(** * Lists of equally long lists *)

Lemma concat_uniform {A} (ls : list (list A)) (n c j : nat) l :
  Forall (fun l => length l = n) ls -> ls !! c = Some l -> (j < n)%nat ->
  concat ls !! (c * n + j)%nat = l !! j.
Proof.
  intros F. revert c. induction F as [|l0 ls E F IH]; intros c Hc Hj; [done|]. destruct c as [|c]; cbn in Hc |- *.
  - injection Hc as ->. by rewrite lookup_app_l by lia.
  - rewrite lookup_app_r by lia. replace (n + c * n + j - length l0)%nat with (c * n + j)%nat by lia. by apply IH.
Qed.

Lemma length_concat_uniform {A} (ls : list (list A)) n :
  Forall (fun l => length l = n) ls -> length (concat ls) = (length ls * n)%nat.
Proof. induction 1 as [|l ls E F IH]; [done|]. cbn. rewrite length_app, IH. lia. Qed.

Lemma concat_insert {A} (ls : list (list A)) n i v :
  Forall (fun l => length l = n) ls -> length v = n -> (i < length ls)%nat ->
  slice_assign (concat ls) (Z.of_nat i * Z.of_nat n) (Z.of_nat i * Z.of_nat n + Z.of_nat n) v = concat (<[i := v]> ls).
Proof.
  intros F Hv Hi. rewrite slice_assign_nn by lia.
  replace (Z.to_nat (Z.of_nat i * Z.of_nat n)) with (i * n)%nat by lia.
  replace (Z.to_nat (Z.of_nat i * Z.of_nat n + Z.of_nat n)) with (S i * n)%nat by lia.
  revert i Hi. induction F as [|l ls E F IH]; intros i Hi; [cbn in Hi; lia|]. destruct i as [|i].
  - cbn [insert list_insert concat Nat.mul take app]. rewrite Nat.add_0_r. rewrite take_0, app_nil_l.
    rewrite drop_app_le by lia. by rewrite (drop_ge l n) by lia.
  - cbn in Hi. cbn [insert list_insert concat]. rewrite <- IH by lia.
    rewrite !take_app, !drop_app, E. rewrite (take_ge l) by lia. rewrite (drop_ge l) by lia.
    replace (S i * n - n)%nat with (i * n)%nat by lia. replace (S (S i) * n - n)%nat with (S i * n)%nat by lia.
    by rewrite <- app_assoc.
Qed.

(** Writing [want i] at every index of [idx] fills the list when the indices
    cover it. *)
Lemma fold_insert_lookup {A} (want : nat -> A) idx : forall (init : list A) (i : nat),
  (forall k, k ∈ idx -> (k < length init)%nat) ->
  foldl (fun out k => <[k := want k]> out) init idx !! i
  = if decide (i ∈ idx) then Some (want i) else init !! i.
Proof.
  induction idx as [|k idx IH] using rev_ind; intros init i H.
  - cbn. destruct (decide _) as [E|]; [by apply not_elem_of_nil in E | done].
  - rewrite foldl_app. cbn [foldl].
    assert (L : length (foldl (fun out k => <[k := want k]> out) init idx) = length init).
    { clear. revert init. induction idx as [|k idx IH]; intros init; [done|]. cbn. rewrite IH. apply length_insert. }
    assert (Hk : (k < length init)%nat) by (apply H; apply elem_of_app; right; left).
    destruct (decide (i = k)) as [->|NE].
    + rewrite list_lookup_insert_eq by lia. destruct (decide _) as [|N]; [done|]. destruct N.
      apply elem_of_app. right. left.
    + rewrite list_lookup_insert_ne by done. rewrite IH by (intros; apply H; apply elem_of_app; by left).
      destruct (decide (i ∈ idx)) as [I|I], (decide (i ∈ idx ++ [k])) as [J|J]; try done.
      * destruct J. apply elem_of_app. by left.
      * apply elem_of_app in J as [|J]; [done|]. by apply list_elem_of_singleton in J.
Qed.

(** * Rows *)

(** The bytes of consecutive scanlines with the filters [kind]. *)
Fixpoint encode_lines (bpp : Z) (previous : list Z) (lines : list (Z * list Z)) : list Z :=
  match lines with
  | [] => []
  | (kind, row) :: lines => kind :: filtered kind bpp row previous ++ encode_lines bpp row lines
  end.

Definition good_line (n : Z) (kr : Z * list Z) : Prop :=
  0 <= kr.1 <= 4 /\ zlen kr.2 = n /\ Forall is_byte kr.2.

Lemma encode_lines_snoc bpp previous lines kind row :
  encode_lines bpp previous (lines ++ [(kind, row)])
  = encode_lines bpp previous lines ++ kind :: filtered kind bpp row (default previous (last (snd <$> lines))).
Proof.
  revert previous. induction lines as [|[k r] lines IH]; intros previous; cbn [encode_lines app].
  - by rewrite app_nil_r.
  - rewrite IH, <- app_assoc. cbn [app]. do 4 f_equal. rewrite fmap_cons, last_cons. by destruct (last _).
Qed.

Lemma at_middle pre x post : Kernel.at_ (pre ++ x :: post) (zlen pre) = x.
Proof. unfold Kernel.at_, zlen. rewrite Nat2Z.id. by rewrite list_lookup_middle. Qed.

Lemma slice_middle (pre mid post : list Z) a b : a = zlen pre -> b = a + zlen mid ->
  pyslice (pre ++ mid ++ post) a b = mid.
Proof.
  intros -> ->. pose proof (zlen_nonneg pre). pose proof (zlen_nonneg mid).
  rewrite pyslice_app_r by lia. rewrite Z.sub_diag, pyslice_app_l, pyslice_full by lia. done.
Qed.

Section rows.
Context (h : Kernel.header) (st : Kernel.scan) (pass : Z * Z * Z * Z) (bpp n pass_width : Z).
Hypothesis Hb : 1 <= bpp.
Let W := Kernel.width h.

Definition row_output (row : list Z) (y : Z) (output : list Z) : list Z :=
  let '(x0, y0, dx, dy) := pass in
  foldl (fun output column =>
    let at_ := ((y0 + y * dy) * W + (x0 + column * dx)) * 4 in
    slice_assign output at_ (at_ + 4)
      (Kernel.pixel_rgba h row column (Kernel.palette st) (Kernel.palette_len st) (Kernel.transparent st)))
    output (pyrange 0 pass_width).

Lemma decode_row_line pre kind row previous post output y :
  good_line n (kind, row) -> zlen previous = n ->
  Kernel.decode_row h st (pre ++ kind :: filtered kind bpp row previous ++ post) pass bpp n pass_width
    (zlen pre, previous, output) y
  = Ok (zlen pre + 1 + n, row, row_output row y output).
Proof using Hb.
  intros (Hk & Hn & B) Hp. cbn [fst snd] in *. unfold Kernel.decode_row, row_output.
  destruct pass as [[[x0 y0] dx] dy]. rewrite at_middle.
  assert (LP : length previous = length row) by (unfold zlen in *; lia).
  replace (pyslice _ (zlen pre + 1) (zlen pre + 1 + n)) with (filtered kind bpp row previous).
  2: { symmetry. change (kind :: filtered kind bpp row previous ++ post)
         with ([kind] ++ filtered kind bpp row previous ++ post). rewrite app_assoc.
       apply slice_middle; rewrite ?zlen_app; [done|]. rewrite zlen_filtered. lia. }
  rewrite unfilter_filtered by done. done.
Qed.

(** The rows of a pass, from row number [y]. *)
Fixpoint rows_output (lines : list (Z * list Z)) (y : Z) (output : list Z) : list Z :=
  match lines with
  | [] => output
  | (_, row) :: lines => rows_output lines (y + 1) (row_output row y output)
  end.

Lemma decode_rows lines : forall pre previous post output y,
  Forall (good_line n) lines -> zlen previous = n ->
  exists previous', foldK
    (Kernel.decode_row h st (pre ++ encode_lines bpp previous lines ++ post) pass bpp n pass_width)
    (zlen pre, previous, output) (pyrange y (y + zlen lines))
  = Ok (zlen pre + zlen (encode_lines bpp previous lines), previous', rows_output lines y output).
Proof using Hb.
  induction lines as [|[kind row] lines IH]; intros pre previous post output y F Hp.
  - exists previous. rewrite pyrange_nil by (change (zlen []) with 0; lia). cbn. by rewrite Z.add_0_r.
  - apply Forall_cons in F as [G F]. rewrite zlen_cons. pose proof (zlen_nonneg lines).
    rewrite pyrange_cons by lia. cbn [foldK encode_lines rows_output].
    rewrite <- app_comm_cons, <- app_assoc. rewrite (decode_row_line pre) by done. cbn [mbind outcome_bind].
    destruct (IH (pre ++ kind :: filtered kind bpp row previous) row post (row_output row y output) (y + 1) F)
      as [p' E]; [apply G|].
    exists p'. rewrite <- app_assoc in E. cbn [app] in E.
    rewrite zlen_app, zlen_cons, zlen_filtered in E. destruct G as (_ & Hn & _). cbn [snd] in Hn. rewrite Hn in E.
    replace (zlen pre + (1 + n)) with (zlen pre + 1 + n) in E by lia.
    replace (y + (1 + zlen lines)) with (y + 1 + zlen lines) by lia. rewrite E.
    rewrite zlen_cons, zlen_app, zlen_filtered. cbn [snd] in *. do 3 f_equal. rewrite Hn. lia.
Qed.
End rows.

(** * Passes *)

Lemma zlen_range_step a b step : 0 < step ->
  zlen (range_step a b step) = Kernel.div_ceil (Z.max 0 (b - a)) step.
Proof.
  intros Hs. unfold range_step, Kernel.div_ceil. rewrite zlen_fmap. destruct (decide (a <= b)).
  - rewrite zlen_pyrange by (apply Z.div_pos; lia). rewrite Z.max_r by lia. f_equal. lia.
  - assert ((b - a + step - 1) / step < 1) by (apply Z.div_lt_upper_bound; lia).
    rewrite pyrange_nil by lia. rewrite Z.max_l by lia.
    symmetry. apply Z.div_small. lia.
Qed.

Section passes.
Context (h : Kernel.header) (st : Kernel.scan) (want : nat -> list Z) (N : nat).
Let W := Kernel.width h.
Let bpp := Z.max (Kernel.div_ceil (Kernel.bits_per_pixel h) 8) 1.
Hypothesis want_len : forall i, length (want i) = 4%nat.

Let pixel row column :=
  Kernel.pixel_rgba h row column (Kernel.palette st) (Kernel.palette_len st) (Kernel.transparent st).

(** The index of the pixel in column [c] of row [j] of a pass. *)
Definition pixel_index (pass : Z * Z * Z * Z) (j c : Z) : nat :=
  let '(x0, y0, dx, dy) := pass in Z.to_nat ((y0 + j * dy) * W + (x0 + c * dx)).
Definition pass_indices (pass : Z * Z * Z * Z) : list nat :=
  let '(pw, ph) := Kernel.pass_size h pass in
  concat ((fun j => pixel_index pass j <$> pyrange 0 pw) <$> pyrange 0 ph).
(* ===== verification/PngCases.v ===== *)
(** PngCases: the kernel decodes every case of the PNG corpus to the pixels
    the corpus expects, and every screenshot ppm2png.py converts. *)
From Stdlib Require Import ZArith Lia List.
From stdpp Require Import base list strings.
From S2P Require Import Prelude Text Hash Machine InflateBits InflateSpec InflateBlock InflateWhole Stored Png PngDecode.
Open Scope Z_scope.


(** * What is drawn *)

Lemma length_pyrange a b : length (pyrange a b) = Z.to_nat (b - a).
Proof. unfold pyrange. by rewrite length_fmap, length_seq. Qed.

Section draw.
Context `{Random}.
Context (color depth : Z).
Hypothesis HV : Kernel.valid_type color depth = true.

Let maximum := Z.shiftl 1 depth - 1.

Lemma maximum_eq : maximum + 1 = 2 ^ depth.
Proof. unfold maximum. rewrite Z.shiftl_1_l. lia. Qed.

Lemma depth_pos : 1 <= depth <= 16.
Proof using HV. destruct (valid_type_ok _ _ HV) as [_ [-> | [-> | [-> | [-> | ->]]]]]; lia. Qed.

Lemma depth_palette : color = 3 -> depth <= 8.
Proof using HV. intros E. pose proof depth_pos. pose proof HV as V. rewrite E in V. unfold Kernel.valid_type in V. simpl in V. lia. Qed.

Lemma randrange_holds n : 0 < n -> holds (Maker.randrange n) (fun s => 0 <= s < n).
Proof. intros Hn k. exists (below k n), (S k). split; [done | by apply below_range]. Qed.

Lemma draw_palette_holds : holds (Maker.draw_palette color depth) (fun p =>
  (if color =? 3 then zlen p = 2 ^ depth else p = [])
  /\ Forall (fun rgb => length rgb = 3%nat /\ Forall is_byte rgb) p).
Proof using HV.
  pose proof depth_pos. unfold Maker.draw_palette. destruct (Z.eqb_spec color 3) as [E|E]; [|by apply holds_ret].
  pose proof (depth_palette E). rewrite Z.min_l, Z.shiftl_1_l by lia. eapply holds_weaken.
  - apply holds_mapR with (P := fun rgb => length rgb = 3%nat /\ Forall is_byte rgb). intros _ _.
    eapply holds_bind; [by apply randrange_holds|]. intros r Hr. eapply holds_bind; [by apply randrange_holds|]. intros g Hg.
    eapply holds_bind; [by apply randrange_holds|]. intros b Hb. apply holds_ret. split; [done|].
    cbv beta in *. unfold is_byte. rewrite !Forall_cons. repeat split; try lia. done.
  - intros p [F L]. split; [|done]. unfold zlen. rewrite L, length_pyrange. pose proof (Z.pow_nonneg 2 depth). lia.
Qed.
Lemma crc_byte_ok crc b : is_byte b -> Encoder.crc_byte crc b = Ok (Crc32.crc32_byte crc b).
Proof.
  intros Hb. unfold is_byte in Hb. unfold Encoder.crc_byte, Crc32.crc32_byte. set (x := Z.lxor crc b). assert (R : 0 <= Z.land x 255 < 256) by (change 255 with (Z.ones 8); rewrite Z.land_ones by lia; by apply Z.mod_pos_bound).
  assert (T : index (E := Kernel.image_error) Encoder.crc_table (Z.land x 255) = Ok (Nat.iter 8 Encoder.crc_step (Z.land x 255))).
  { unfold index. rewrite (proj2 (Z.ltb_ge _ 0)) by lia. unfold Encoder.crc_table, pyrange. rewrite !list_lookup_fmap, lookup_seq_lt by lia. cbn [fmap option_fmap option_map]. by rewrite Nat.add_0_l, Z2Nat.id, Z.add_0_l by lia. }
  rewrite T, ok_bind, crc_steps_same. f_equal. rewrite (low_high x) at 2. rewrite crc_steps_lxor, (crc_steps_high 8), Z.lxor_comm. f_equal. unfold x. rewrite Z.shiftr_lxor, (Z.shiftr_div_pow2 b) by lia. change (2 ^ 8) with 256. rewrite Z.div_small by lia. by rewrite Z.lxor_0_r.
Qed.
Lemma crc32_table seed data : Forall is_byte data -> Encoder.crc32 seed data = Ok (Z.lxor (Crc32.crc32_update (Z.lxor seed 4294967295) data) 4294967295).
Proof.
  intros F. unfold Encoder.crc32. generalize (Z.lxor seed 4294967295). intros c. assert (E : foldK Encoder.crc_byte c data = Ok (Crc32.crc32_update c data)); [|by rewrite E].
  revert c. induction F as [|b l Hb F IH]; intros c; [done|]. cbn [foldK]. rewrite crc_byte_ok, ok_bind, IH by done. done.
Qed.
Lemma crc32_chunk kind body : Forall is_byte kind -> Forall is_byte body ->
  (seed ← Encoder.crc32 0 kind; Encoder.crc32 seed body) = Ok (Crc32.crc32 (kind ++ body)).
Proof.
  intros FK FB. rewrite crc32_table, ok_bind, crc32_table by done. f_equal. unfold Crc32.crc32. rewrite crc_update_app, Z.lxor_assoc, Z.lxor_nilpotent, Z.lxor_0_r, Z.lxor_0_l. apply Z.lxor_comm.
Qed.
(* ===== verification/Dates.v ===== *)
(** Dates: the calendar half of the runtime's _pydatetime.py.

    The day count functions, [Timedelta] (class timedelta on integer
    arguments; a float argument enters only as the integer ratio
    [as_integer_ratio] gives) and [Date] (class date).  Every [assert] of the
    source is kept as a check that can fail, and the theorems show which
    calls return. *)
From Stdlib Require Import ZArith Lia List.
From stdpp Require Import base list strings.
From S2P Require Import Prelude Text.
Open Scope Z_scope.

(** * Python's integers and formats *)

Definition b2z (b : bool) : Z := if b then 1 else 0.

Lemma b2z_range b : 0 <= b2z b <= 1.
Proof. destruct b; unfold b2z; lia. Qed.

(** [divmod(a, b)]: floors, and the remainder has the sign of [b]. *)
Definition pydivmod (a b : Z) : py (Z * Z) :=
  if b =? 0 then Raise ZeroDivisionError else Ret (a / b, a mod b).

(** ["%wd" % n]. *)
Definition fmt_sp (w : nat) (n : Z) : list Z := pad_left 32 w (fmt_int n).

(** [_cmp] on tuples. *)
Fixpoint cmp_tuple (x y : list Z) : Z :=
  match x, y with
  | a :: x, b :: y => if a =? b then cmp_tuple x y else if a >? b then 1 else -1
  | [], [] => 0
  | _ :: _, [] => 1
  | [], _ :: _ => -1
  end.

(** [try: m  except Exception: raise ValueError]. *)
Definition or_value_error {A} (m : py A) : py A :=
  match m with
  | Raise (SystemExit s) => Raise (SystemExit s)
  | Raise _ => Raise ValueError
  | _ => m
  end.

(** * Days *)

Definition MINYEAR : Z := 1.
Definition MAXYEAR : Z := 9999.
Definition MAXORDINAL : Z := 3652059.

Definition DAYS_IN_MONTH : list Z := [-1; 31; 28; 31; 30; 31; 30; 31; 31; 30; 31; 30; 31].
Definition DAYS_BEFORE_MONTH : list Z :=
  (foldl (fun '(days, dbm) dim => (days ++ [dbm], dbm + dim)) ([-1], 0) (pyslice DAYS_IN_MONTH 1 13)).1.

Definition is_leap (year : Z) : bool :=
  (year mod 4 =? 0) && (negb (year mod 100 =? 0) || (year mod 400 =? 0)).

Definition days_before_year (year : Z) : Z :=
  let y := year - 1 in y * 365 + y / 4 - y / 100 + y / 400.

Definition days_in_month (year month : Z) : py Z :=
  _ ← passert (between 1 month 12);
  if (month =? 2) && is_leap year then Ret 29 else pyget DAYS_IN_MONTH month.

Definition days_before_month (year month : Z) : py Z :=
  _ ← passert (between 1 month 12);
  n ← pyget DAYS_BEFORE_MONTH month;
  Ret (n + b2z ((month >? 2) && is_leap year)).

Definition ymd2ord (year month day : Z) : py Z :=
  _ ← passert (between 1 month 12);
  dim ← days_in_month year month;
  _ ← passert (between 1 day dim);
  before ← days_before_month year month;
  Ret (days_before_year year + before + day).

Definition DI400Y : Z := days_before_year 401.
Definition DI100Y : Z := days_before_year 101.
Definition DI4Y : Z := days_before_year 5.

Definition ord2ymd (n : Z) : py (Z * Z * Z) :=
  let n := n - 1 in
  let '(n400, n) := (n / DI400Y, n mod DI400Y) in
  let year := n400 * 400 + 1 in
  let '(n100, n) := (n / DI100Y, n mod DI100Y) in
  let '(n4, n) := (n / DI4Y, n mod DI4Y) in
  let '(n1, n) := (n / 365, n mod 365) in
  let year := year + (n100 * 100 + n4 * 4 + n1) in
  if (n1 =? 4) || (n100 =? 4) then
    _ ← passert (n =? 0);
    Ret (year - 1, 12, 31)
  else
    let leapyear := (n1 =? 3) && (negb (n4 =? 24) || (n100 =? 3)) in
    _ ← passert (Bool.eqb leapyear (is_leap year));
    let month := Z.shiftr (n + 50) 5 in
    before ← pyget DAYS_BEFORE_MONTH month;
    let preceding := before + b2z ((month >? 2) && leapyear) in
    '(month, preceding) ←
      (if preceding >? n then
         let month := month - 1 in
         dim ← pyget DAYS_IN_MONTH month;
         Ret (month, preceding - (dim + b2z ((month =? 2) && leapyear)))
       else Ret (month, preceding));
    let n := n - preceding in
    dim ← days_in_month year month;
    _ ← passert ((0 <=? n) && (n <? dim));
    Ret (year, month, n + 1).

(** [time.struct_time]. *)
Record struct_time := StructTime {
  tm_year : Z; tm_mon : Z; tm_mday : Z; tm_hour : Z; tm_min : Z; tm_sec : Z;
  tm_wday : Z; tm_yday : Z; tm_isdst : Z
}.

Definition build_struct_time (y m d hh mm ss dstflag : Z) : py struct_time :=
  o ← ymd2ord y m d;
  let wday := (o + 6) mod 7 in
  before ← days_before_month y m;
  let dnum := before + d in
  Ret (StructTime y m d hh mm ss wday dnum dstflag).

Definition isoweek1monday (year : Z) : py Z :=
  let THURSDAY := 3 in
  firstday ← ymd2ord year 1 1;
  let firstweekday := (firstday + 6) mod 7 in
  let week1monday := firstday - firstweekday in
  Ret (if firstweekday >? THURSDAY then week1monday + 7 else week1monday).

Definition isoweek_to_gregorian (year week day : Z) : py (Z * Z * Z) :=
  if negb (between MINYEAR year MAXYEAR) then Raise ValueError
  else
    out_of_range ←
      (if negb ((0 <? week) && (week <? 53)) then
         if week =? 53 then
           o ← ymd2ord year 1 1;
           let first_weekday := o mod 7 in
           Ret (negb ((first_weekday =? 4) || ((first_weekday =? 3) && is_leap year)))
         else Ret true
       else Ret false);
    if out_of_range : bool then Raise ValueError
    else if negb ((0 <? day) && (day <? 8)) then Raise ValueError
    else
      let day_offset := (week - 1) * 7 + (day - 1) in
      day_1 ← isoweek1monday year;
      let ord_day := day_1 + day_offset in
      ord2ymd ord_day.

Definition check_date_fields (year month day : Z) : py (Z * Z * Z) :=
  if negb (between MINYEAR year MAXYEAR) then Raise ValueError
  else if negb (between 1 month 12) then Raise ValueError
  else
    dim ← days_in_month year month;
    if negb (between 1 day dim) then Raise ValueError
    else Ret (year, month, day).

Definition divide_and_round (a b : Z) : py Z :=
  '(q, r) ← pydivmod a b;
  let r := r * 2 in
  let greater_than_half := if b >? 0 then r >? b else r <? b in
  Ret (if greater_than_half || ((r =? b) && (q mod 2 =? 1)) then q + 1 else q).

(** * class timedelta *)

Module Timedelta.

Record timedelta := Td { days : Z; seconds : Z; microseconds : Z }.

Definition new (days seconds microseconds milliseconds minutes hours weeks : Z) : py timedelta :=
  let days := days + weeks * 7 in
  let seconds := seconds + (minutes * 60 + hours * 3600) in
  let microseconds := microseconds + milliseconds * 1000 in
  let d := days in
  let s := 0 in
  _ ← passert (Z.abs s <=? 24 * 3600);
  let '(days, seconds) := (seconds / (24 * 3600), seconds mod (24 * 3600)) in
  let d := d + days in
  let s := s + seconds in
  _ ← passert (Z.abs s <=? 2 * 24 * 3600);
  let '(seconds, microseconds) := (microseconds / 1000000, microseconds mod 1000000) in
  let '(days, seconds) := (seconds / (24 * 3600), seconds mod (24 * 3600)) in
  let d := d + days in
  let s := s + seconds in
  _ ← passert (Z.abs s <=? 3 * 24 * 3600);
  _ ← passert (Z.abs microseconds <? 3100000);
  let '(seconds, us) := (microseconds / 1000000, microseconds mod 1000000) in
  let s := s + seconds in
  let '(days, s) := (s / (24 * 3600), s mod (24 * 3600)) in
  let d := d + days in
  _ ← passert ((0 <=? s) && (s <? 24 * 3600));
  _ ← passert ((0 <=? us) && (us <? 1000000));
  if Z.abs d >? 999999999 then Raise OverflowError
  else Ret (Td d s us).

(** [timedelta(days, seconds, microseconds)]. *)
Definition make (days seconds microseconds : Z) : py timedelta := new days seconds microseconds 0 0 0 0.

Definition to_microseconds (self : timedelta) : Z :=
  (days self * (24 * 3600) + seconds self) * 1000000 + microseconds self.

Definition add (self other : timedelta) : py timedelta :=
  make (days self + days other) (seconds self + seconds other) (microseconds self + microseconds other).
Definition sub (self other : timedelta) : py timedelta :=
  make (days self - days other) (seconds self - seconds other) (microseconds self - microseconds other).
Definition neg (self : timedelta) : py timedelta :=
  make (- days self) (- seconds self) (- microseconds self).
Definition rsub (self other : timedelta) : py timedelta := n ← neg self; add n other.
Definition pos (self : timedelta) : timedelta := self.
Definition abs_ (self : timedelta) : py timedelta := if days self <? 0 then neg self else Ret self.

Definition mul (self : timedelta) (other : Z) : py timedelta :=
  make (days self * other) (seconds self * other) (microseconds self * other).
(** A float [other] with [other.as_integer_ratio() = (a, b)]. *)
Definition mul_float (self : timedelta) (a b : Z) : py timedelta :=
  let usec := to_microseconds self in
  us ← divide_and_round (usec * a) b;
  make 0 0 us.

══════

→ What to work on: Working from the material above, retype exactly the lines from the one with "rewrite zlen_cons, zlen_app, zlen_filtered." through the one with "Proof using HV. destruct", both included, and only those lines.

→ Answer to this task:
    rewrite zlen_cons, zlen_app, zlen_filtered. cbn [snd] in *. do 3 f_equal. rewrite Hn. lia.
Qed.
End rows.

(** * Passes *)

Lemma zlen_range_step a b step : 0 < step ->
  zlen (range_step a b step) = Kernel.div_ceil (Z.max 0 (b - a)) step.
Proof.
  intros Hs. unfold range_step, Kernel.div_ceil. rewrite zlen_fmap. destruct (decide (a <= b)).
  - rewrite zlen_pyrange by (apply Z.div_pos; lia). rewrite Z.max_r by lia. f_equal. lia.
  - assert ((b - a + step - 1) / step < 1) by (apply Z.div_lt_upper_bound; lia).
    rewrite pyrange_nil by lia. rewrite Z.max_l by lia.
    symmetry. apply Z.div_small. lia.
Qed.

Section passes.
Context (h : Kernel.header) (st : Kernel.scan) (want : nat -> list Z) (N : nat).
Let W := Kernel.width h.
Let bpp := Z.max (Kernel.div_ceil (Kernel.bits_per_pixel h) 8) 1.
Hypothesis want_len : forall i, length (want i) = 4%nat.

Let pixel row column :=
  Kernel.pixel_rgba h row column (Kernel.palette st) (Kernel.palette_len st) (Kernel.transparent st).

(** The index of the pixel in column [c] of row [j] of a pass. *)
Definition pixel_index (pass : Z * Z * Z * Z) (j c : Z) : nat :=
  let '(x0, y0, dx, dy) := pass in Z.to_nat ((y0 + j * dy) * W + (x0 + c * dx)).
Definition pass_indices (pass : Z * Z * Z * Z) : list nat :=
  let '(pw, ph) := Kernel.pass_size h pass in
  concat ((fun j => pixel_index pass j <$> pyrange 0 pw) <$> pyrange 0 ph).
(* ===== verification/PngCases.v ===== *)
(** PngCases: the kernel decodes every case of the PNG corpus to the pixels
    the corpus expects, and every screenshot ppm2png.py converts. *)
From Stdlib Require Import ZArith Lia List.
From stdpp Require Import base list strings.
From S2P Require Import Prelude Text Hash Machine InflateBits InflateSpec InflateBlock InflateWhole Stored Png PngDecode.
Open Scope Z_scope.


(** * What is drawn *)

Lemma length_pyrange a b : length (pyrange a b) = Z.to_nat (b - a).
Proof. unfold pyrange. by rewrite length_fmap, length_seq. Qed.

Section draw.
Context `{Random}.
Context (color depth : Z).
Hypothesis HV : Kernel.valid_type color depth = true.

Let maximum := Z.shiftl 1 depth - 1.

Lemma maximum_eq : maximum + 1 = 2 ^ depth.
Proof. unfold maximum. rewrite Z.shiftl_1_l. lia. Qed.

Lemma depth_pos : 1 <= depth <= 16.
Proof using HV. destruct (valid_type_ok _ _ HV) as [_ [-> | [-> | [-> | [-> | ->]]]]]; lia. Qed.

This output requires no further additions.